Top of Records for the task

(* ===== verification/FieldReloc.v ===== *)
(** BTF field relocations (host/bifrost-wire/src/codec_field_reloc.rs). *)

From Stdlib Require Import Strings.String.
From S2P Require Import Prelude Wire FailStop.

Local Open Scope Z_scope.

Record FieldRelocView : Type := {
  fr_insn_idx : Z;
  fr_access_kind : Z;
  fr_byte_off_in_insn : Z;
  fr_struct_name : bytes;
  fr_field_name : bytes
}.

(** [FieldRelocInput]: the encoder's input has the same fields, with the
    names as strings. *)
Definition FieldRelocInput : Type := FieldRelocView.

Section Encode.
Context {S : Type} `{WireSink S}.

Definition encode_one_field_reloc (r : FieldRelocInput) : st S WireError unit :=
  let s := fr_struct_name r in
  let f := fr_field_name r in
  if (len s =? 0) || (FIELD_RELOC_NAME_MAX <? len s)
  then st_throw (Truncated FIELD_RELOC_NAME_MAX (len s) "field-reloc-struct-name-len")
  else if (len f =? 0) || (FIELD_RELOC_NAME_MAX <? len f)
  then st_throw (Truncated FIELD_RELOC_NAME_MAX (len f) "field-reloc-field-name-len")
  else
    sink_write (to_le 4 (fr_insn_idx r)) ;;
    sink_write [u8b (fr_access_kind r)] ;;
    sink_write [u8b (fr_byte_off_in_insn r)] ;;
    sink_write [u8b (len s)] ;;
    sink_write [u8b (len f)] ;;
    sink_write s ;;
    sink_write f.

Definition encode_field_relocs (relocs : list FieldRelocInput) : st S WireError unit :=
  sink_write (to_le 4 (len relocs)) ;;
  st_forM relocs encode_one_field_reloc.
End Encode.

Definition decode_one_field_reloc (b : bytes) (off : Z)
  : outcome WireError (Z * FieldRelocView) :=
  need b off 7 "field-reloc-record-header" ;;
  insn_idx ← le_at 4 b off;
  access_kind ← byte_at b (off + 4);
  byte_off_in_insn ← byte_at b (off + 5);
  struct_name_len ← byte_at b (off + 6);
  field_name_len ← byte_at b (off + 7);
  let cursor := off + 8 in
  let end_ := cursor + struct_name_len + field_name_len in
  if len b <? end_ then Throw (Truncated end_ (len b) "field-reloc-names")
  else
    struct_name ← slice b cursor (cursor + struct_name_len);
    field_name ← slice b (cursor + struct_name_len) (cursor + struct_name_len + field_name_len);
    Ret (end_, {| fr_insn_idx := insn_idx; fr_access_kind := access_kind;
                  fr_byte_off_in_insn := byte_off_in_insn;
                  fr_struct_name := struct_name; fr_field_name := field_name |}).

Definition field_reloc_next := fs_next decode_one_field_reloc.

Definition decode_field_relocs (b : bytes) : outcome WireError FsIter :=
  if len b <? 4 then Throw (Truncated 4 (len b) "field-relocs-count")
  else
    n ← le_at 4 b 0;
    Ret {| it_bytes := b; it_cursor := 4; it_remaining := n; it_failed := false |}.

Definition field_reloc_kind_label (kind : Z) : string :=
  if kind =? FIELD_RELOC_OFFSET then "offset"
  else if kind =? FIELD_RELOC_SIZE then "size"
  else if kind =? FIELD_RELOC_EXISTS then "exists"
  else "???".

(** ** The layout of a record *)

Definition reloc_bytes (r : FieldRelocInput) : bytes :=
  to_le 4 (fr_insn_idx r) ++ [u8b (fr_access_kind r)] ++ [u8b (fr_byte_off_in_insn r)] ++
  [u8b (len (fr_struct_name r))] ++ [u8b (len (fr_field_name r))] ++
  fr_struct_name r ++ fr_field_name r.

Definition relocs_bytes (l : list FieldRelocInput) : bytes :=
  to_le 4 (len l) ++ concat (map reloc_bytes l).

Definition reloc_ok (r : FieldRelocInput) : Prop :=
  in_u 32 (fr_insn_idx r) /\ in_u 8 (fr_access_kind r) /\ in_u 8 (fr_byte_off_in_insn r) /\
  1 <= len (fr_struct_name r) <= FIELD_RELOC_NAME_MAX /\
  1 <= len (fr_field_name r) <= FIELD_RELOC_NAME_MAX.

Lemma len_reloc_bytes r :
  len (reloc_bytes r) = 8 + len (fr_struct_name r) + len (fr_field_name r).
Proof. unfold reloc_bytes. len_lia. Qed.

Lemma encode_one_field_reloc_emits r :
  reloc_ok r -> emits (encode_one_field_reloc r) tt (reloc_bytes r).
Proof.
  intros (_ & _ & _ & Hs & Hf). unfold encode_one_field_reloc, reloc_bytes. cbv zeta.
  destruct (Z.eqb_spec (len (fr_struct_name r)) 0),
    (Z.ltb_spec FIELD_RELOC_NAME_MAX (len (fr_struct_name r))); try lia. cbn [orb].
  destruct (Z.eqb_spec (len (fr_field_name r)) 0),
    (Z.ltb_spec FIELD_RELOC_NAME_MAX (len (fr_field_name r))); try lia. cbn [orb].
  repeat emits_step.
Qed.

Lemma encode_field_relocs_emits l :
  Forall reloc_ok l -> emits (encode_field_relocs l) tt (relocs_bytes l).
Proof.
  intros H. eapply emits_bind; [apply emits_write|]. apply emits_forM.
  eapply list.Forall_impl; [exact H|]. apply encode_one_field_reloc_emits.
Qed.

Lemma encode_one_field_reloc_sim r :
  sink_sim (encode_one_field_reloc r) (encode_one_field_reloc r).
Proof.
  unfold encode_one_field_reloc. cbv zeta. sink_go;
    unfold slice_len_ok, FIELD_RELOC_NAME_MAX in *; zbool; len_simpl; lia.
Qed.

Lemma encode_field_relocs_sim l : sink_sim (encode_field_relocs l) (encode_field_relocs l).
Proof.
  unfold encode_field_relocs. sink_go.
  - unfold slice_len_ok. len_simpl. lia.
  - apply sim_forM, list.Forall_forall. intros r _. apply encode_one_field_reloc_sim.
Qed.

(** ** Decoding *)

Lemma decode_one_field_reloc_enc b : slice_len_ok b -> forall c r s,
  reloc_ok r -> suffix_at b c (reloc_bytes r ++ s) ->
  decode_one_field_reloc b c = Ret (c + len (reloc_bytes r), r).
Proof.
  intros Hb c r s (H1 & H2 & H3 & H4 & H5) S. unfold FIELD_RELOC_NAME_MAX in *.
  pose proof (suffix_at_len _ _ _ S) as [Hc Hl].
  rewrite len_app, len_reloc_bytes in Hl. rewrite len_reloc_bytes. pose_lens.
  unfold reloc_bytes in S. rewrite <- !app_assoc in S.
  unfold decode_one_field_reloc. cbv zeta.
  rewrite need_ok, bind_Ret by (done || lia).
  rewrite (suffix_at_le _ _ _ _ _ S), bind_Ret by done. adv S (c + 4).
  rewrite (suffix_at_byte _ _ _ _ S), bind_Ret by done. adv S (c + 5).
  rewrite (suffix_at_byte _ _ _ _ S), bind_Ret by done. adv S (c + 6).
  rewrite (suffix_at_byte _ _ _ _ S), bind_Ret by (unfold in_u; lia). adv S (c + 7).
  rewrite (suffix_at_byte _ _ _ _ S), bind_Ret by (unfold in_u; lia). adv S (c + 8).
  destruct (Z.ltb_spec (len b) (c + 8 + len (fr_struct_name r) + len (fr_field_name r)));
    [lia|].
  rewrite (suffix_at_slice _ _ _ _ _ S eq_refl), bind_Ret.
  adv S (c + 8 + len (fr_struct_name r)).
  rewrite (suffix_at_slice _ _ _ _ _ S eq_refl), bind_Ret.
  destruct r; simpl. do 2 f_equal. lia.
Qed.

(** The record decoder is panic-free except on a header cut after its
    seventh byte. *)
Lemma decode_one_field_reloc_safe b c :
  slice_len_ok b -> 0 <= c <= len b -> len b <> c + 7 -> safe (decode_one_field_reloc b c).
Proof.
  unfold slice_len_ok. intros Hb Hc Hne. unfold decode_one_field_reloc.
  apply safe_bind; [apply need_safe; unfold U64_MAX; lia|]. intros ? H1%need_Ret.
  safe_go.
Qed.

(** ** Properties *)

(** Every list of relocations within the name limits encodes, and decoding
    the section (with anything after it) yields each record back, in order,
    and then nothing. *)
Theorem field_relocs_round_trip (l : list FieldRelocInput) rest :
  Forall reloc_ok l -> in_u 32 (len l) -> slice_len_ok (relocs_bytes l ++ rest) ->
  exists body it it',
    encode_field_relocs l [] = (Ret tt, body) /\
    decode_field_relocs (body ++ rest) = Ret it /\
    collect field_reloc_next (S (length l)) it = Some (map Ok l, it').
Proof.
  intros Hok Hn Hl. pose proof (encode_field_relocs_emits l Hok []) as He.
  set (b := relocs_bytes l ++ rest) in *.
  assert (S : suffix_at b 0 (relocs_bytes l ++ rest)) by apply suffix_at_0.
  pose proof (suffix_at_len _ _ _ S) as [_ Hlb].
  unfold relocs_bytes in S, Hlb. rewrite <- app_assoc in S.
  eexists _, {| it_bytes := b; it_cursor := 4; it_remaining := len l; it_failed := false |}, _.
  split; [exact He|]. cbn [app]. fold b. split.
  - unfold decode_field_relocs. len_simpl. pose_lens.
    destruct (Z.ltb_spec (len b) 4); [lia|].
    by rewrite (suffix_at_le _ _ _ _ _ S), bind_Ret.
  - adv S 4. apply (fs_exact _ reloc_bytes (fun r => r) reloc_ok b
      (decode_one_field_reloc_enc b Hl) l _ rest Hok S).
Qed.

(** A section that ends after the seventh byte of a record header passes the
    decoder's length check, which asks for 7 bytes, and makes it read the
    eighth out of bounds: a panic on input from the peer. *)
Theorem truncated_field_reloc_panics (pre hdr : bytes) :
  len hdr = 7 -> slice_len_ok (pre ++ hdr) ->
  decode_one_field_reloc (pre ++ hdr) (len pre) = Panic.
Proof.
  intros Hh Hl. assert (Hlb : len (pre ++ hdr) = len pre + 7) by len_lia.
  pose proof (len_nonneg pre) as H0. unfold decode_one_field_reloc.
  rewrite need_ok, bind_Ret by (done || lia).
  destruct (le_at_ok (E:=WireError) 4 (pre ++ hdr) (len pre)) as (v & -> & _); [lia..|].
  rewrite bind_Ret.
  destruct (byte_at_ok (E:=WireError) (pre ++ hdr) (len pre + 4)) as (? & -> & _); [lia|].
  destruct (byte_at_ok (E:=WireError) (pre ++ hdr) (len pre + 5)) as (? & -> & _); [lia|].
  destruct (byte_at_ok (E:=WireError) (pre ++ hdr) (len pre + 6)) as (? & -> & _); [lia|].
  rewrite !bind_Ret.
  unfold byte_at. destruct (0 <=? len pre + 7); [|done].
  rewrite lookup_ge_None_2; [done|]. unfold len in *. lia.
Qed.

Definition sample_reloc : FieldRelocInput :=
  {| fr_insn_idx := 16; fr_access_kind := FIELD_RELOC_OFFSET; fr_byte_off_in_insn := 4;
     fr_struct_name := map u8b [116; 115; 107]; fr_field_name := map u8b [109; 109] |}.

Lemma sample_reloc_ok : reloc_ok sample_reloc.
Proof.
  unfold reloc_ok, in_u, FIELD_RELOC_NAME_MAX. split_and!; vm_compute; congruence.
Qed.

Lemma field_relocs_round_trip_witness :
  exists body it it', encode_field_relocs [sample_reloc; sample_reloc] [] = (Ret tt, body) /\
    decode_field_relocs body = Ret it /\
    collect field_reloc_next 3 it = Some ([Ok sample_reloc; Ok sample_reloc], it').
Proof.
  destruct (field_relocs_round_trip [sample_reloc; sample_reloc] [])
    as (body & it & it' & H1 & H2 & H3).
  - repeat (apply list.Forall_cons; split); [apply sample_reloc_ok..|by apply list.Forall_nil].
  - vm_compute. split; congruence.
  - vm_compute. reflexivity.
  - rewrite app_nil_r in H2. by exists body, it, it'.
Defined.

Lemma truncated_field_reloc_panics_witness :
  decode_one_field_reloc (map u8b [1; 0; 0; 0] ++ map u8b [0; 0; 0; 0; 0; 4; 3]) 4 = Panic.
Proof.
  apply (truncated_field_reloc_panics (map u8b [1; 0; 0; 0]) (map u8b [0; 0; 0; 0; 0; 4; 3]));
    vm_compute; reflexivity.
Defined.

Bottom of Records for the task

* [Exercise] In the lines above, find the word "repeat" and copy each line that contains it.

* [Your solution]
  repeat emits_step.
  - repeat (apply list.Forall_cons; split); [apply sample_reloc_ok..|by apply list.Forall_nil].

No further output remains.